### What the task requires
Although the data below holds other lines too, output only those from the line with "if N.eqb c LBRACE then" up to and including the line with "if existsb (str_eqb", exactly as they appear.

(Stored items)
++++++++

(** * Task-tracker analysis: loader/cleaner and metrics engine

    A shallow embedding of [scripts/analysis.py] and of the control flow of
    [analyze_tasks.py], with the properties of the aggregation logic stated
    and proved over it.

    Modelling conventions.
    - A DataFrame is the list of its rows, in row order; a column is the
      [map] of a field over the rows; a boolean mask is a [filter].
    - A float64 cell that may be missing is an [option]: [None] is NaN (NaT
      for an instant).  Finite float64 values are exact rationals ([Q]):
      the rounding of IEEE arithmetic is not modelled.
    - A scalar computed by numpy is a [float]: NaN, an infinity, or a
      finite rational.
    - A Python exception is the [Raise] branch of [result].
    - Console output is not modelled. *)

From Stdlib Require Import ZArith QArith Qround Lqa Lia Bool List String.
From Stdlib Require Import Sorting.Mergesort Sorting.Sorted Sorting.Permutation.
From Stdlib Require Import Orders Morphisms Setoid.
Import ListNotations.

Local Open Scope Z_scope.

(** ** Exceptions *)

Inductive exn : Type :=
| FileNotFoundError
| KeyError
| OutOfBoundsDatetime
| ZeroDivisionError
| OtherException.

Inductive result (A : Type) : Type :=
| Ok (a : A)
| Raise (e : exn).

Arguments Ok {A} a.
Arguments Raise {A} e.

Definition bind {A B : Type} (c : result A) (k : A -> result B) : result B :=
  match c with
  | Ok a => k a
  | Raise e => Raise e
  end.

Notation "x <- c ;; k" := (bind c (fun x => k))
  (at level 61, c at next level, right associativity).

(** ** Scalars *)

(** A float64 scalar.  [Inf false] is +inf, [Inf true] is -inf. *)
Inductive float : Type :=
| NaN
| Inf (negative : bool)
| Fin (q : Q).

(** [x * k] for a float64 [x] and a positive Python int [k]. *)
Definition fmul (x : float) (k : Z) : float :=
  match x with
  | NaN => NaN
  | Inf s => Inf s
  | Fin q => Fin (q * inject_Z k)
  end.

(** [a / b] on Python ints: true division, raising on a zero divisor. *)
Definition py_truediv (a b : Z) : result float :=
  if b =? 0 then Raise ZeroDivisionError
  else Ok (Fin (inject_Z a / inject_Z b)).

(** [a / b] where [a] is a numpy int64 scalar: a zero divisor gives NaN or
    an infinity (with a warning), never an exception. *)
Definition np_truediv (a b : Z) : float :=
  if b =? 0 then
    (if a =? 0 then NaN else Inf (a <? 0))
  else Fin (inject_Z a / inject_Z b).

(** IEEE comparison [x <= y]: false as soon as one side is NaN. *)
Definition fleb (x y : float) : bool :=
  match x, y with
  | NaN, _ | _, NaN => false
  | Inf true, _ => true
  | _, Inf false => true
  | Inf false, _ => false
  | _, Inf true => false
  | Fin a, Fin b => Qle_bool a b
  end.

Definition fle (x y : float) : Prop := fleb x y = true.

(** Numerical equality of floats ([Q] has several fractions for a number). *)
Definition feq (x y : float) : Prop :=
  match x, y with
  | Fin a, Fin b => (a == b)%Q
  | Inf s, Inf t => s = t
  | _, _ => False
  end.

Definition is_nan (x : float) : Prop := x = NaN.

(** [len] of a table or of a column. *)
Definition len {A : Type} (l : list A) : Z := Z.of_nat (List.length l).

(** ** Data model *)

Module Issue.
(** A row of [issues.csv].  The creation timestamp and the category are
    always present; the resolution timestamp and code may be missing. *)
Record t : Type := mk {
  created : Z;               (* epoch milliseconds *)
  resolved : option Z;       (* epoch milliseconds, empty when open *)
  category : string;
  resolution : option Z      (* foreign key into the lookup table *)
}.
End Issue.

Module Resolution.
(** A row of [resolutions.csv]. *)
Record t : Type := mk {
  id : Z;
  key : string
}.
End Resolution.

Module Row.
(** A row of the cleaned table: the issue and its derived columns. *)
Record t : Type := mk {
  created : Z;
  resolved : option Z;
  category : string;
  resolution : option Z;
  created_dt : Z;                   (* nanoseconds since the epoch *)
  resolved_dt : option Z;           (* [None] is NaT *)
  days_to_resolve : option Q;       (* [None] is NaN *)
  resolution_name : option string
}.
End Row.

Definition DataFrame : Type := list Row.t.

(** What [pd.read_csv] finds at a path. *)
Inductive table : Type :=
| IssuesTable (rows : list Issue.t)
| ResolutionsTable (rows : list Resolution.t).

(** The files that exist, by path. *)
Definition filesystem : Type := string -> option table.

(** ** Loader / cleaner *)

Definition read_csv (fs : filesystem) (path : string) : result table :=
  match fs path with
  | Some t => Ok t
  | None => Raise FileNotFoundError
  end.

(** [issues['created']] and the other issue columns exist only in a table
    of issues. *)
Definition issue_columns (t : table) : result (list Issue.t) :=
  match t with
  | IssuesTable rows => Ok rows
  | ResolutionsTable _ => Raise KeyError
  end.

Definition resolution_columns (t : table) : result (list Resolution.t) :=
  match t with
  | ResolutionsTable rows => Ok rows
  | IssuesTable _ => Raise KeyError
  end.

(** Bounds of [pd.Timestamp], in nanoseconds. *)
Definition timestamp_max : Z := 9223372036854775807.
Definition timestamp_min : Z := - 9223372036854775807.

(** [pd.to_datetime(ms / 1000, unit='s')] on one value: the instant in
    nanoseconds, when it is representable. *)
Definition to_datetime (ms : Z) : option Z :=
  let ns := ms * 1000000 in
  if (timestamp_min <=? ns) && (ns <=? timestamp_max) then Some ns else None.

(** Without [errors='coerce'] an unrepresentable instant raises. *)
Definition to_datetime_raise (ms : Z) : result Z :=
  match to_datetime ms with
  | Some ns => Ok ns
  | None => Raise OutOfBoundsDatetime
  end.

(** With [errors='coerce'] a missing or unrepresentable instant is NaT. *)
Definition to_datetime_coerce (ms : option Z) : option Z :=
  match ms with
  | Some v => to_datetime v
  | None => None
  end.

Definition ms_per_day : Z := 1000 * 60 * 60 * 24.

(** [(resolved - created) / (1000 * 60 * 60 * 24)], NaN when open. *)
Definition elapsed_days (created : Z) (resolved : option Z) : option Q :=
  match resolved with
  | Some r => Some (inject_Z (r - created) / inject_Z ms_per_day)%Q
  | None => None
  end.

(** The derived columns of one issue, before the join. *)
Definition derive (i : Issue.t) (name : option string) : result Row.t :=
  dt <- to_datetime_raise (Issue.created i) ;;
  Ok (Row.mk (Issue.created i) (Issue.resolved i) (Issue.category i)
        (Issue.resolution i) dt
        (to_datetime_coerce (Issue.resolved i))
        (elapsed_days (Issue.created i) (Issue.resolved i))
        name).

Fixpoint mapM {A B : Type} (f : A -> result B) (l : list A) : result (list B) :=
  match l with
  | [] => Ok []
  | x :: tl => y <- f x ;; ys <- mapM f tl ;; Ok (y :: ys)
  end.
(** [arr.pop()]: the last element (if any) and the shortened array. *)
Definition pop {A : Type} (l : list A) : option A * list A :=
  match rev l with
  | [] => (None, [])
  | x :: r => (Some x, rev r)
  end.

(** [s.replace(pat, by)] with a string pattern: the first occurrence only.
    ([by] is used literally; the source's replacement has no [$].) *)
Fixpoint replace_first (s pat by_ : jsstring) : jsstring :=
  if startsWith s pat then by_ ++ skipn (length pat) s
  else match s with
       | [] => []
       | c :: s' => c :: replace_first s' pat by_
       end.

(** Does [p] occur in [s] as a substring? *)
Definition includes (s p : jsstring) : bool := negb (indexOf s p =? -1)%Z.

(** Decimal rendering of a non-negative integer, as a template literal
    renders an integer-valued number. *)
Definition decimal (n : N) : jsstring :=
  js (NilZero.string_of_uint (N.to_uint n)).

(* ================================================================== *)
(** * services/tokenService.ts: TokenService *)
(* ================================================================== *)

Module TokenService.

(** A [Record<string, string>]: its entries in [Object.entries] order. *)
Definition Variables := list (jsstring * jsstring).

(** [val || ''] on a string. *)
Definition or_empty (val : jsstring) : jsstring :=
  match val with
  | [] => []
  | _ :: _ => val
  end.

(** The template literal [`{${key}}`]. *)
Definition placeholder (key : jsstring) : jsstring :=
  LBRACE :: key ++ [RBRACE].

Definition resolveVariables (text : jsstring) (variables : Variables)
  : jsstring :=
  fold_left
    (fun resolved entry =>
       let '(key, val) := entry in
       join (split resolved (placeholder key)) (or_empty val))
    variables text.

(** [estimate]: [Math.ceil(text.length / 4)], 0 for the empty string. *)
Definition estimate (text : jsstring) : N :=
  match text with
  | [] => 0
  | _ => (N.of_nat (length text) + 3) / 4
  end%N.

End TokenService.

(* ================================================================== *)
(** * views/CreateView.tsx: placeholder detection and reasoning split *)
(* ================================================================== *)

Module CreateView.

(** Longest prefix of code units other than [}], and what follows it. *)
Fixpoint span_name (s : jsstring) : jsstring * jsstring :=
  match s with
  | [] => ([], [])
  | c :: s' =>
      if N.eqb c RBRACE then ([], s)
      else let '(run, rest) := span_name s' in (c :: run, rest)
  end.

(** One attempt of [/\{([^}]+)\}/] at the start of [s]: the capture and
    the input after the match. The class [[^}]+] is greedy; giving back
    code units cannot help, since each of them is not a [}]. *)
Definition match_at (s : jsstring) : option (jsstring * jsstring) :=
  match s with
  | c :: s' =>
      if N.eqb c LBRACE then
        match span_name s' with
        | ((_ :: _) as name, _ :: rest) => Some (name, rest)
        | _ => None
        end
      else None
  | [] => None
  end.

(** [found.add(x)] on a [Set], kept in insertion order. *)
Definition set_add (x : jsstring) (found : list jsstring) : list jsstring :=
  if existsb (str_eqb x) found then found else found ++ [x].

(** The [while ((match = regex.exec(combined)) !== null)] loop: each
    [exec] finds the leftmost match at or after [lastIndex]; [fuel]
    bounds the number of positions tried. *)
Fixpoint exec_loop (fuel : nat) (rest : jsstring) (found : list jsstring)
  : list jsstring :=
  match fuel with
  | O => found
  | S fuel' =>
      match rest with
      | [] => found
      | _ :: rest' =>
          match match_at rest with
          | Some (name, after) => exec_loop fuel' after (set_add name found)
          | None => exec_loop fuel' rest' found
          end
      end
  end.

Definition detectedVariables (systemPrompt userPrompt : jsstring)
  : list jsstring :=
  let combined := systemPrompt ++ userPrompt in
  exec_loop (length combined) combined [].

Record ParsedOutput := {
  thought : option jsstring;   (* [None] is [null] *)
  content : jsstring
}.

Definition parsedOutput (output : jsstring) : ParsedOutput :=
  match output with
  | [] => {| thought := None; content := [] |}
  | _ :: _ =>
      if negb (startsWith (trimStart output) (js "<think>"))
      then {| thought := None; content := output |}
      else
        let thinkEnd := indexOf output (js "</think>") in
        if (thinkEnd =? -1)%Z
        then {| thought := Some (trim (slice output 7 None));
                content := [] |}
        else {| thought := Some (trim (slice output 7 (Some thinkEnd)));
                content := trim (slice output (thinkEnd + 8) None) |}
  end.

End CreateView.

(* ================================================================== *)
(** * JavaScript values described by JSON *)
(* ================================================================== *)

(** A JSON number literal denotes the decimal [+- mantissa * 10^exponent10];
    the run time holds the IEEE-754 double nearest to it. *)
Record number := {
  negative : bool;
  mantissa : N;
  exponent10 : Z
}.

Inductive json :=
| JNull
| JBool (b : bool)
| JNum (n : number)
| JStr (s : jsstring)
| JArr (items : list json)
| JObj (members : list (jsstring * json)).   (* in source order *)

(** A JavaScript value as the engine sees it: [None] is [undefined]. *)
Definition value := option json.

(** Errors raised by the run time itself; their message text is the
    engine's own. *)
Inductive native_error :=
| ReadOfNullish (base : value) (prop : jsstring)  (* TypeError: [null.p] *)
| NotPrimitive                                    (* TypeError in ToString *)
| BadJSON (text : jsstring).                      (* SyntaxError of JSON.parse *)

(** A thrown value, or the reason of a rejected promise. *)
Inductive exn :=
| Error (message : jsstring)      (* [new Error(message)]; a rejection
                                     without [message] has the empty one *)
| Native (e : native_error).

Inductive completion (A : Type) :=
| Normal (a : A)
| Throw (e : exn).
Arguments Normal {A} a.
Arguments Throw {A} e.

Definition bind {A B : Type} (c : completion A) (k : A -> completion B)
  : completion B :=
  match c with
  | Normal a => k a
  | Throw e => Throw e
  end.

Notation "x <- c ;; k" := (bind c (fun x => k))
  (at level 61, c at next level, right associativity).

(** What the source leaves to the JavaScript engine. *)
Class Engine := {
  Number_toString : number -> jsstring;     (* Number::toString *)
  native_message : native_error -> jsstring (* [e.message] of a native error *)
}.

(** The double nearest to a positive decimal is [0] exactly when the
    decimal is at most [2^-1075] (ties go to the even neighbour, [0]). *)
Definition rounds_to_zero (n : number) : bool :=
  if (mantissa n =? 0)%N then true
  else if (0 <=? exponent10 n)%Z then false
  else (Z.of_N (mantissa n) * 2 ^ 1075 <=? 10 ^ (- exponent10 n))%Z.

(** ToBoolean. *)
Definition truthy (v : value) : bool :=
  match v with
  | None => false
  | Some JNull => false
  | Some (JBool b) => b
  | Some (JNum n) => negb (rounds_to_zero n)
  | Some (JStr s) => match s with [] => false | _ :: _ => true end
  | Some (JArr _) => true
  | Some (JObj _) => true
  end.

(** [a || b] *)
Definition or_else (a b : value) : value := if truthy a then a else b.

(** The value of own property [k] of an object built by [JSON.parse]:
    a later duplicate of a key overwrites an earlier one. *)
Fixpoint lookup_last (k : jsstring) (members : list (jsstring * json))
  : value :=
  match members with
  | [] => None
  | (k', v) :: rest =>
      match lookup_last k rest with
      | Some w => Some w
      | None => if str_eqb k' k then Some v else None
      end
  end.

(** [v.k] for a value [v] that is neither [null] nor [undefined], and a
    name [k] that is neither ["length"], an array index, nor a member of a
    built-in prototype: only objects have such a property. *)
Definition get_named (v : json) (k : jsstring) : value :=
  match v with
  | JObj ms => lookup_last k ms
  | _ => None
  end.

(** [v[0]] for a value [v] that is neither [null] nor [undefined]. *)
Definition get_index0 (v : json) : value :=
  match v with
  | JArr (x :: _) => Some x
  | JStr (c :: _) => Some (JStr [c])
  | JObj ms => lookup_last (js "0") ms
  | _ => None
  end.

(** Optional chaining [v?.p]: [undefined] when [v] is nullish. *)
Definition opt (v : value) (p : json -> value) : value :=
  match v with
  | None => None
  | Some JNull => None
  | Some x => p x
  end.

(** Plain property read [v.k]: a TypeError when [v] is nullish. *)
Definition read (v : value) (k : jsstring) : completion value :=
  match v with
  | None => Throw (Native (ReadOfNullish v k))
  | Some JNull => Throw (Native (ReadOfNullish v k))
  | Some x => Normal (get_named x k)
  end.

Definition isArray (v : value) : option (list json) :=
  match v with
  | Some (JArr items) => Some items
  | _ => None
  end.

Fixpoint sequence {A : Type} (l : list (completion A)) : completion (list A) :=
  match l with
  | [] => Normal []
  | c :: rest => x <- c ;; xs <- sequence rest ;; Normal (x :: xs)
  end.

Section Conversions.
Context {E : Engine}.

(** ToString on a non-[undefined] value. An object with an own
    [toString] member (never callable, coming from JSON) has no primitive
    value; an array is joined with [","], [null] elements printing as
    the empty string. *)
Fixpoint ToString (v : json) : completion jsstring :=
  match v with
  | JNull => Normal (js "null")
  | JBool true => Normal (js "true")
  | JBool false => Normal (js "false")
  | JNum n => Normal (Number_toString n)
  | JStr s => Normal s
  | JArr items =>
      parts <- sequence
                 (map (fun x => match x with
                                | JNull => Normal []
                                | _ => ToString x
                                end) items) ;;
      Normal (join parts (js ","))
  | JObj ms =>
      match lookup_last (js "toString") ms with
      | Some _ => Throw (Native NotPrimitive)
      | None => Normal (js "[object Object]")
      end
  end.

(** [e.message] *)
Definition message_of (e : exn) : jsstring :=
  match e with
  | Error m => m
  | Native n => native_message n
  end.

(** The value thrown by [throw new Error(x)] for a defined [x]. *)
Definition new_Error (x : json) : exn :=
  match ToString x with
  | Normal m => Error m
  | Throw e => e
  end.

++++++++

### Answer for this exercise
      if N.eqb c LBRACE then
        match span_name s' with
        | ((_ :: _) as name, _ :: rest) => Some (name, rest)
        | _ => None
        end
      else None
  | [] => None
  end.

(** [found.add(x)] on a [Set], kept in insertion order. *)
Definition set_add (x : jsstring) (found : list jsstring) : list jsstring :=
  if existsb (str_eqb x) found then found else found ++ [x].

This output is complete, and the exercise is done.